» **WHAT TO PRODUCE**
Exactly as they appear, restate the lines of the material, from the first through the one containing "submit button is disabled".
%%
(** X11 -- whenever a submission calls out (builds the client, reads
    the file, calls the service), the page is in its loading view: the
    indicator is shown, no error and no earlier result is on it, and the
    submit button is disabled and reads Generating. *)
Theorem calls_out_while_loading (gt_zero : value -> bool) (env : Env) (s st : State)
    (a : action) :
  In (st, a) (steps s (fst (handleSubmit env s))) ->
  calls_out a = true ->
  output gt_zero st = Normal [spinner; Val VNull; Val VNull]
  /\ submit_button st
     = Elem "button"
         [("type", VString "submit"); ("className", VString "btn btn-primary");
          ("disabled", VBool true)]
         [Val (VString "Generating...")].
Proof.
  destruct (missing_fields s) eqn:Hm.
  - rewrite handleSubmit_missing by exact Hm.
    intros [E|[E|[]]] Ha; injection E as _ <-; discriminate.
  - destruct (handleSubmit_ready env s Hm) as [tr [Htr ->]].
    set (last := match reply env s with
                 | Normal meals => SetMealPlan meals
                 | Throw _ => SetError (Some generation_message)
                 end).
    cbn [steps apply].
    intros [E|[E|[E|[E|Hin]]]] Ha; try (injection E as _ <-; discriminate).
    rewrite steps_app in Hin. apply in_app_or in Hin. destruct Hin as [Hin|Hin].
    + pose proof (steps_quiet tr
                    (setMealPlan VNull (setError None (setLoading true s))) Htr) as Q.
      rewrite Forall_forall in Q. specialize (Q _ Hin). cbn [fst] in Q. subst st.
      unfold output, results, submit_button, submit_disabled, loader, error_alert.
      cbn. rewrite orb_true_r. split; reflexivity.
    + cbn [steps] in Hin. destruct Hin as [E|[E|[]]]; injection E as _ <-.
      * subst last. destruct (reply env s); discriminate.
      * discriminate.
Qed.

Lemma calls_out_while_loading_witness :
  output (fun _ => false)
    (setMealPlan VNull (setError None (setLoading true served)))
  = Normal [spinner; Val VNull; Val VNull].
Proof.
  apply (calls_out_while_loading (fun _ => false) offline served
           (setMealPlan VNull (setError None (setLoading true served)))
           (ReadAsText pantry_file)).
  - simpl. tauto.
  - reflexivity.
Defined.

Lemma run_editing_end (edits : list (list event)) (s : State) (acts : list action)
    (a : action) :
  suspends a = false ->
  run_editing edits s (acts ++ [a]) = apply (run_editing edits s acts) a.
Proof.
  intros Ha. revert edits s.
  induction acts as [|x acts IH]; intros edits s; cbn [app run_editing].
  - now rewrite Ha.
  - destruct (suspends x); [destruct edits as [|evs rest]|]; apply IH.
Qed.

Lemma run_editing_alone (s : State) (acts : list action) :
  run_editing [] s acts = run s acts.
Proof.
  revert s. induction acts as [|x acts IH]; intros s; cbn [run_editing]; [reflexivity|].
  destruct (suspends x); exact (IH (apply s x)).
Qed.

(** X12 -- when a submission that passed the check is over, the loading
    state is false and the indicator is gone, whatever was done to the
    fields while the file was read and the service called, and whether
    the attempt succeeded or failed.  The submit button is then disabled
    exactly when the form, as it stands by then, lacks a required field:
    it is enabled again if the fields were left alone. *)
Theorem submit_reenables (env : Env) (s : State) (edits : list (list event)) :
  missing_fields s = false ->
  forallb (forallb field_event) edits = true ->
  loading (submit_editing env edits s) = false
  /\ loader (submit_editing env edits s) = Val (VBool false)
  /\ prop (submit_button (submit_editing env edits s)) "disabled"
     = Some (VBool (missing_fields (submit_editing env edits s)))
  /\ submit_editing env [] s = submit env s
  /\ prop (submit_button (submit_editing env [] s)) "disabled" = Some (VBool false).
Proof.
  intros Hm _.
  assert (L : forall eds, loading (submit_editing env eds s) = false).
  { intros eds. unfold submit_editing.
    destruct (handleSubmit_ready env s Hm) as [tr [_ ->]].
    rewrite !app_comm_cons.
    change [?x; SetLoading false] with ([x] ++ [SetLoading false])%list.
    rewrite app_assoc, run_editing_end by reflexivity.
    reflexivity. }
  assert (B : forall st, loading st = false ->
                prop (submit_button st) "disabled" = Some (VBool (missing_fields st))).
  { intros st E. cbn [submit_button prop assoc String.eqb Ascii.eqb Bool.eqb].
    unfold submit_disabled. now rewrite E, orb_false_r. }
  assert (A : submit_editing env [] s = submit env s)
    by apply run_editing_alone.
  split; [apply L|]. split; [unfold loader; now rewrite L|].
  split; [apply B, L|]. split; [exact A|].
  rewrite (B _ (L [])), A. do 2 f_equal.
  pose proof (submit_form env s) as E. unfold form in E.
  injection E as Ef Ed Eu _ Em _.
  unfold missing_fields, atLeastOneMealSelected in *.
  now rewrite Ef, Ed, Eu, Em.
Qed.

Lemma submit_reenables_witness :
  loading
    (submit_editing offline
       [[]; [MealTimeChange "snack" false; MealTimeChange "breakfast" false]] ready)
  = false
  /\ prop
       (submit_button
          (submit_editing offline
             [[]; [MealTimeChange "snack" false; MealTimeChange "breakfast" false]]
             ready)) "disabled"
     = Some (VBool true)
  /\ prop (submit_button (submit_editing offline [[DietChange "Keto"]] ready)) "disabled"
     = Some (VBool false)
  /\ prop (submit_button (submit_editing offline [] ready)) "disabled"
     = Some (VBool false).
Proof.
  destruct (submit_reenables offline ready
              [[]; [MealTimeChange "snack" false; MealTimeChange "breakfast" false]]
              eq_refl eq_refl) as (L & _ & B & _ & N).
  destruct (submit_reenables offline ready [[DietChange "Keto"]] eq_refl eq_refl)
    as (_ & _ & B' & _).
  split; [exact L|]. split; [exact B|]. split; [exact B'|exact N].
Defined.

(** X13 -- when a submission that passed the check is over, the page
    never holds both an error and a result: either the error state is
    null, or it is the generic message and the result state is null and
    nothing is shown for it. *)
Theorem outcome_is_exclusive (gt_zero : value -> bool) (env : Env) (s : State) :
  missing_fields s = false ->
  error (submit env s) = None
  \/ (error (submit env s) = Some generation_message
      /\ mealPlan (submit env s) = VNull
      /\ results gt_zero (submit env s) = Normal (Val VNull)).
Proof.
  intros Hm. rewrite submit_ready by exact Hm.
  destruct (reply env s); [left|right]; repeat split.
Qed.

Lemma outcome_is_exclusive_witness :
  error (submit offline served) = Some generation_message
  /\ mealPlan (submit offline served) = VNull.
Proof.
  destruct (outcome_is_exclusive (fun _ => false) offline served eq_refl)
    as [E|(E & M & _)].
  - discriminate E.
  - split; assumption.
Defined.

(** X14 -- a reply that is JSON, is not [null] and has no [meals] of
    its own (an object without that property, an array, a number, a
    string, a boolean) leaves the page empty: no loading indicator, no
    error, no result. *)
Theorem reply_without_meals_is_silent (gt_zero : value -> bool) (env : Env) (s : State)
    (f : File) (fileContent : string) (text : option string) (parsedPlan : value) :
  missing_fields s = false ->
  file s = Some f ->
  new_GoogleGenAI env = Normal tt ->
  readAsText env f = Normal fileContent ->
  generateContent env (make_request (prompt s fileContent)) = Normal text ->
  JSON.parse (ToString text) = Normal parsedPlan ->
  parsedPlan <> VNull ->
  (forall members, parsedPlan = VObject members -> assoc "meals" members = None) ->
  output gt_zero (submit env s) = Normal [Val (VBool false); Val VNull; Val VUndefined].
Proof.
  intros Hm Hf Hc Hr Hg Hp Hnull Hmeals.
  assert (G : Get parsedPlan "meals" = Normal VUndefined).
  { destruct parsedPlan; try reflexivity.
    - now destruct (parse_defined (ToString text)).
    - congruence.
    - cbn [Get]. now rewrite (Hmeals _ eq_refl). }
  now rewrite (submit_replied env s f fileContent text parsedPlan VUndefined).
Qed.

Lemma reply_without_meals_is_silent_witness :
  output (fun _ => false) (submit (answering "rice" (Some "[1, 2]")) ready)
  = Normal [Val (VBool false); Val VNull; Val VUndefined].
Proof.
  apply (reply_without_meals_is_silent (fun _ => false)
           (answering "rice" (Some "[1, 2]")) ready pantry_file "rice"
           (Some "[1, 2]")
           (match JSON.parse "[1, 2]" with Normal v => v | Throw _ => VNull end));
    try reflexivity; discriminate.
Defined.

(** ** What the page needs of a reply *)

Lemma render_meal_normal (gt_zero : value -> bool) (v : value) (i : nat) (c : node) :
  render_meal gt_zero v i = Normal c -> has_ingredients v.
Proof.
  unfold render_meal.
  destruct v as [| | | | | |members]; cbn [Get bind]; try discriminate;
    try (cbn; discriminate).
  destruct (shopping_list gt_zero _); cbn [bind]; [|discriminate].
  destruct (assoc "ingredients" members) as [[| | | | |items|]|] eqn:E;
    cbn [call_map bind]; try discriminate.
  intros _. now exists members, items.
Qed.

Lemma map_from_normal {A B} (f : A -> nat -> completion B) (l : list A) (i : nat)
    (ys : list B) :
  map_from f l i = Normal ys ->
  List.length ys = List.length l
  /\ Forall (fun x => exists j y, f x j = Normal y) l.
Proof.
  revert i ys. induction l as [|x l IH]; intros i ys; cbn [map_from].
  - intros [= <-]. split; [reflexivity|constructor].
  - destruct (f x i) as [y|e] eqn:Ex; cbn [bind]; [|discriminate].
    destruct (map_from f l (S i)) as [ys'|e] eqn:El; cbn [bind]; [|discriminate].
    intros [= <-]. destruct (IH _ _ El) as [L F].
    split; [simpl; now rewrite L|].
    constructor; [now exists i, y|exact F].
Qed.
%%
» **TASK OUTPUT**
(** X11 -- whenever a submission calls out (builds the client, reads
    the file, calls the service), the page is in its loading view: the
    indicator is shown, no error and no earlier result is on it, and the
    submit button is disabled and reads Generating. *)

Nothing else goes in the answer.